## GOAL OF THE EXERCISE
The stretch wanted below opens at the line containing "ls_expires : Z;" and closes at the line containing "Definition heap_overloaded s". Please return it exactly, with no other lines.

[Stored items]
-- Opening Marker --

(* ===== verification/LimitedSet.v ===== *)
(** [LimitedSet] of celery/utils/collections.py: a set bounded by size and
    by age, used for the revoked and the successful task ids of a worker.

    Time stamps ([time.monotonic()] floats) are integers here: the code only
    compares them and adds [expires] to them.  Every clock reading the code
    makes is an argument of the operation.  The items are compared by the
    heap only when two entries agree on stamp and sequence number; [kle] is
    that comparison. *)

From S2P Require Import Prelude PyDict PyHeap.
Local Open Scope Z_scope.

Module LimitedSet.
Section LimitedSet.
Context {K : Type} `{!EqDecision K}.
Context (kle : relation K) `{!RelDecision kle, !Total kle, !Transitive kle}.

(** [(inserted, sequence number, item)] *)
Definition entry : Type := Z * nat * K.
Definition stamp (e : entry) : Z := e.1.1.
Definition item_of (e : entry) : K := e.2.

(** Comparison of the tuples by the heap: lexicographic *)
Definition entry_le (e1 e2 : entry) : Prop :=
  e1.1.1 < e2.1.1 ∨
  (e1.1.1 = e2.1.1 ∧
   ((e1.1.2 < e2.1.2)%nat ∨ (e1.1.2 = e2.1.2 ∧ kle e1.2 e2.2))).

#[global] Instance entry_le_dec : RelDecision entry_le.
Proof. intros [[t1 s1] k1] [[t2 s2] k2]; unfold entry_le; apply _. Defined.

#[global] Instance entry_le_total : Total entry_le.
Proof.
  intros [[t1 s1] k1] [[t2 s2] k2]; unfold entry_le; simpl.
  destruct (Z.lt_trichotomy t1 t2) as [|[->|]]; [by left; left| |by right; left].
  destruct (Nat.lt_trichotomy s1 s2) as [|[->|]]; [left; tauto| |right; tauto].
  destruct (total kle k1 k2); tauto.
Qed.

#[global] Instance entry_le_trans : Transitive entry_le.
Proof.
  intros [[t1 s1] k1] [[t2 s2] k2] [[t3 s3] k3]; unfold entry_le; simpl.
  intros [?|[-> [?|[-> Hk]]]] [?|[-> [?|[-> Hk']]]]; try (left; lia);
    right; (split; [done|]); try (left; lia).
  right; split; [done|]. by trans k2.
Qed.

Record limited_set := LS {
  ls_maxlen : Z;
  ls_minlen : Z;
  ls_expires : Z;
  ls_data : pydict K entry;
  ls_heap : list entry;
  ls_seq : nat;
}.

Implicit Types (s : limited_set).

Definition with_data s d h := LS (ls_maxlen s) (ls_minlen s) (ls_expires s) d h (ls_seq s).

Definition ls_len s : Z := Z.of_nat (length (ls_data s)).
Definition ls_contains s (k : K) : bool := dict_in (ls_data s) k.

(** [_heap_overload >= max_heap_percent_overload]: the quotient
    [len(heap) * 100 / max(len(data), 1) - 100] against 15, cross-multiplied. *)
Definition max_heap_percent_overload : Z := 15.
Definition heap_overloaded s : bool :=
  (100 + max_heap_percent_overload) * Z.max (ls_len s) 1 <=? Z.of_nat (length (ls_heap s)) * 100.

Definition refresh_heap s : limited_set :=
  with_data s (ls_data s) (heapify entry_le (dict_values (ls_data s))).

Definition maybe_refresh_heap s : limited_set :=
  if heap_overloaded s then refresh_heap s else s.

Definition clear s : limited_set := with_data s [] [].

Definition discard s (k : K) : limited_set :=
  maybe_refresh_heap (with_data s (dict_del (ls_data s) k) (ls_heap s)).

(** The loop of [pop]: entries whose item is gone are skipped. *)
Fixpoint pop_loop (d : pydict K entry) (h : list entry) : option K * pydict K entry * list entry :=
  match h with
  | [] => (None, d, [])
  | e :: h =>
      if dict_in d (item_of e) then (Some (item_of e), dict_del d (item_of e), h)
      else pop_loop d h
  end.

(** [pop()]: [None] when the set is empty (the default of [default]) *)
Definition pop s : option K * limited_set :=
  let '(r, d, h) := pop_loop (ls_data s) (ls_heap s) in (r, with_data s d h).

Fixpoint purge_maxlen (fuel : nat) s : outcome limited_set :=
  if ls_maxlen s <? ls_len s then
    match fuel with
    | O => Diverge
    | S fuel => purge_maxlen fuel (pop s).2
    end
  else Ok s.

Fixpoint purge_expired (fuel : nat) (now : Z) s : outcome limited_set :=
  if (ls_minlen s <? ls_len s) && (0 <=? ls_minlen s) then
    match ls_heap s with
    | [] => Raise IndexError
    | e :: _ =>
        if now <? stamp e + ls_expires s then Ok s
        else
          match fuel with
          | O => Diverge
          | S fuel => purge_expired fuel now (pop s).2
          end
    end
  else Ok s.

Definition purge (now : Z) s : outcome limited_set :=
  let! s1 := (if negb (ls_maxlen s =? 0) then purge_maxlen (S (length (ls_heap s))) s else Ok s) in
  if negb (ls_expires s1 =? 0) then purge_expired (S (length (ls_heap s1))) now s1 else Ok s1.

(** [add(item, now)]: [clk] is the clock read for the stamp when [now] is
    [None], [pclk] the one [purge] reads. *)
Definition add s (k : K) (now : option Z) (clk pclk : Z) : outcome limited_set :=
  let t := default clk now in
  let s := if ls_contains s k then discard s k else s in
  let e := (t, ls_seq s, k) in
  let s := LS (ls_maxlen s) (ls_minlen s) (ls_expires s)
              (dict_set (ls_data s) k e) (heappush entry_le (ls_heap s) e) (S (ls_seq s)) in
  if negb (ls_maxlen s =? 0) && (ls_maxlen s <=? ls_len s) then purge pclk s else Ok s.

(** The value of a time stamp in the dictionary given to [update]. *)
Inductive py_stamp :=
| StFloat (t : Z)
| StSeq (l : list py_stamp)
| StOther.

Definition stamp_value (v : py_stamp) : outcome Z :=
  let! v := match v with
            | StSeq [] => Raise IndexError
            | StSeq (v :: _) => Ok v
            | _ => Ok v
            end in
  match v with
  | StFloat t => Ok t
  | _ => Raise ValueError
  end.

(** What [update] accepts; the last argument of [update] gives the clock
    readings: [clk i] is read for the stamp and for the purge of item [i]. *)
Inductive update_arg :=
| UpdSet (other : limited_set)
| UpdDict (d : pydict K py_stamp)
| UpdIter (l : list K).

Fixpoint add_stamped s (d : pydict K py_stamp) (clk : nat → Z * Z) (i : nat) : outcome limited_set :=
  match d with
  | [] => Ok s
  | (k, v) :: d =>
      let! t := stamp_value v in
      let! s := add s k (Some t) (clk i).1 (clk i).2 in
      add_stamped s d clk (S i)
  end.

Fixpoint add_items s (l : list K) (clk : nat → Z * Z) (i : nat) : outcome limited_set :=
  match l with
  | [] => Ok s
  | k :: l =>
      let! s := add s k None (clk i).1 (clk i).2 in
      add_items s l clk (S i)
  end.

Definition update s (a : update_arg) (clk : nat → Z * Z) : outcome limited_set :=
  match a with
  | UpdSet other =>
      match ls_data other with
      | [] => Ok s
      | d => purge (clk O).2 (refresh_heap (with_data s (dict_update (ls_data s) d) (ls_heap s)))
      end
  | UpdDict d => add_stamped s d clk 0
  | UpdIter l => add_items s l clk 0
  end.

(** [LimitedSet(maxlen, expires, data, minlen)]; the data is imported before
    the limits are validated. *)
Definition init (maxlen expires : option Z) (data : option update_arg) (minlen : option Z)
    (clk : nat → Z * Z) : outcome limited_set :=
  let s := LS (default 0 maxlen) (default 0 minlen) (default 0 expires) [] [] 0 in
  let! s := match data with Some a => update s a clk | None => Ok s end in
  if negb ((ls_minlen s <=? ls_maxlen s) && (0 <=? ls_minlen s)) then Raise ValueError
  else if ls_expires s <? 0 then Raise ValueError
  else Ok s.

Definition as_dict s : pydict K Z :=
  (λ e : entry, (item_of e, stamp e)) <$> dict_values (ls_data s).

(** [__iter__]: the items, oldest first *)
Definition iter s : list K := item_of <$> merge_sort entry_le (dict_values (ls_data s)).

(** [__reduce__] followed by the constructor call it describes *)
Definition rebuild s (clk : nat → Z * Z) : outcome limited_set :=
  init (Some (ls_maxlen s)) (Some (ls_expires s))
       (Some (UpdDict ((λ '(k, t), (k, StFloat t)) <$> as_dict s))) (Some (ls_minlen s)) clk.

(** ** The representation invariant *)

(** Every stored item is filed under itself and has its entry in the heap,
    which may hold entries of removed items as well. *)
Record ls_inv s : Prop := {
  inv_wf : dict_wf (ls_data s);
  inv_item : ∀ k e, (k, e) ∈ ls_data s → item_of e = k;
  inv_heap : ∀ k e, (k, e) ∈ ls_data s → e ∈ ls_heap s;
  inv_sorted : StronglySorted entry_le (ls_heap s);
}.

(** The limits the constructor enforces. *)
Definition ls_limits s : Prop :=
  0 <= ls_minlen s <= ls_maxlen s ∧ 0 <= ls_expires s.

(** [s'] is [s] with some items and some heap entries removed. *)
Record ls_reduces s s' : Prop := {
  red_params : ls_maxlen s' = ls_maxlen s ∧ ls_minlen s' = ls_minlen s ∧
               ls_expires s' = ls_expires s ∧ ls_seq s' = ls_seq s;
  red_data : ls_data s' `sublist_of` ls_data s;
  red_heap : ∃ pre, ls_heap s = pre ++ ls_heap s';
}.

Lemma ls_reduces_refl s : ls_reduces s s.
Proof. split; [done|done|by exists []]. Qed.

Lemma ls_reduces_trans s1 s2 s3 :
  ls_reduces s1 s2 → ls_reduces s2 s3 → ls_reduces s1 s3.
Proof.
  intros [(?&?&?&?) Hd [p1 Hp1]] [(?&?&?&?) Hd' [p2 Hp2]]. split.
  - split_and!; congruence.
  - by etrans.
  - exists (p1 ++ p2). by rewrite Hp1, Hp2, (assoc app).
Qed.

Lemma ls_reduces_limits s s' : ls_reduces s s' → ls_limits s → ls_limits s'.
Proof. intros [(Hm&Hn&He&_) _ _]. unfold ls_limits. by rewrite Hm, Hn, He. Qed.

Lemma pop_loop_spec d h :
  let '(r, d', h') := pop_loop d h in
  ∃ pre, Forall (λ e, dict_in d (item_of e) = false) pre ∧
    match r with
    | Some k => ∃ e, h = pre ++ e :: h' ∧ item_of e = k ∧
                     dict_in d k = true ∧ d' = dict_del d k
    | None => h = pre ∧ h' = [] ∧ d' = d
    end.
Proof.
  induction h as [|e h IH]; simpl; [by exists []|].
  destruct (dict_in d (item_of e)) eqn:E.
  - exists []. split; [done|]. eauto.
  - destruct (pop_loop d h) as [[r d'] h'] eqn:Ep. simpl in *.
    destruct IH as (pre & Hpre & IH). exists (e :: pre).
    split; [by constructor|]. destruct r as [k|].
    + destruct IH as (e' & -> & ?). by exists e'.
    + destruct IH as (-> & ? & ?). done.
Qed.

-- Closing Marker --

## RESPONSE AREA
  ls_expires : Z;
  ls_data : pydict K entry;
  ls_heap : list entry;
  ls_seq : nat;
}.

Implicit Types (s : limited_set).

Definition with_data s d h := LS (ls_maxlen s) (ls_minlen s) (ls_expires s) d h (ls_seq s).

Definition ls_len s : Z := Z.of_nat (length (ls_data s)).
Definition ls_contains s (k : K) : bool := dict_in (ls_data s) k.

(** [_heap_overload >= max_heap_percent_overload]: the quotient
    [len(heap) * 100 / max(len(data), 1) - 100] against 15, cross-multiplied. *)
Definition max_heap_percent_overload : Z := 15.
Definition heap_overloaded s : bool :=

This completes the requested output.